■ **TASK BRIEF**: Determine how many lines of the listing contain the word "split". The reply is that number alone.

■ **DATA FOR THE TASK**:

(** A lock's count or holder changes with the goroutine that changes it; the
    table keeps its entries. *)
Lemma lock_inv_update s i x y id l l' : lock_inv s -> sy_threads s !! i = Some x -> in_table x = in_table y ->
  sy_locks s !! id = Some l ->
  (forall id', id' <> id -> refs id' x = refs id' y /\ (holds x = Some id' <-> holds y = Some id')) ->
  (forall key id', refers y = Some (key, id') -> sy_table s !! key = Some id') ->
  lk_refCount l' = (lk_refCount l - (if refs id x then 1 else 0) + (if refs id y then 1 else 0))%Z ->
  (0 < lk_refCount l')%Z ->
  (holds y = Some id -> lk_mu l' = Some i) ->
  (holds y <> Some id -> lk_mu l' <> Some i) ->
  (forall j, j <> i -> lk_mu l' = Some j <-> lk_mu l = Some j) ->
  lock_inv (mkSystem (sy_cluster s) (sy_mu s) (sy_table s) (<[id := l']> (sy_locks s)) (moved_to s i y)).
Proof.
  intros I Hx Ht Hl Hother Hrefs Hcount Hpos Hhold Hfree Hrest. split; cbn.
  - apply (mu_moved s i x y Hx I); [done| |]; congruence.
  - intros id' l0. rewrite (lookup_lock _ id l l') by done. intros Hl0 j. rewrite exists_moved by done.
    destruct (decide (id = id')) as [<-|Hne].
    + injection Hl0 as <-. destruct (decide (i = j)) as [<-|Hij].
      * split; [|apply Hhold]. intros E. destruct (decide (holds y = Some id)); [done|]. by destruct (Hfree n).
      * rewrite (Hrest j) by congruence. apply (li_holder s I id l Hl).
    + rewrite (li_holder s I id' l0 Hl0 j). destruct (decide (i = j)) as [<-|]; [|done].
      destruct (Hother id') as [_ <-]; [congruence|]. split; [intros (t & E & ?); congruence|by exists x].
  - intros j t key id'. rewrite (lookup_moved s i x y Hx). destruct (decide (i = j)) as [<-|]; [|apply (li_refs s I)].
    intros [= <-]. apply Hrefs.
  - intros id' l0. rewrite (lookup_lock _ id l l') by done. rewrite (count_moved s i x y Hx).
    destruct (decide (id = id')) as [<-|Hne].
    + intros [= <-]. rewrite Hcount, (li_count s I id l Hl). lia.
    + intros Hl0. rewrite (li_count s I id' l0 Hl0). destruct (Hother id') as [-> _]; [congruence|]. lia.
  - intros key id' Hk. destruct (li_table s I key id' Hk) as (l0 & Hl0 & Hp). rewrite (lookup_lock _ id l l') by done.
    destruct (decide (id = id')) as [<-|]; eauto.
  - apply (li_inj s I).
Qed.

■ **YOUR RESPONSE**: 3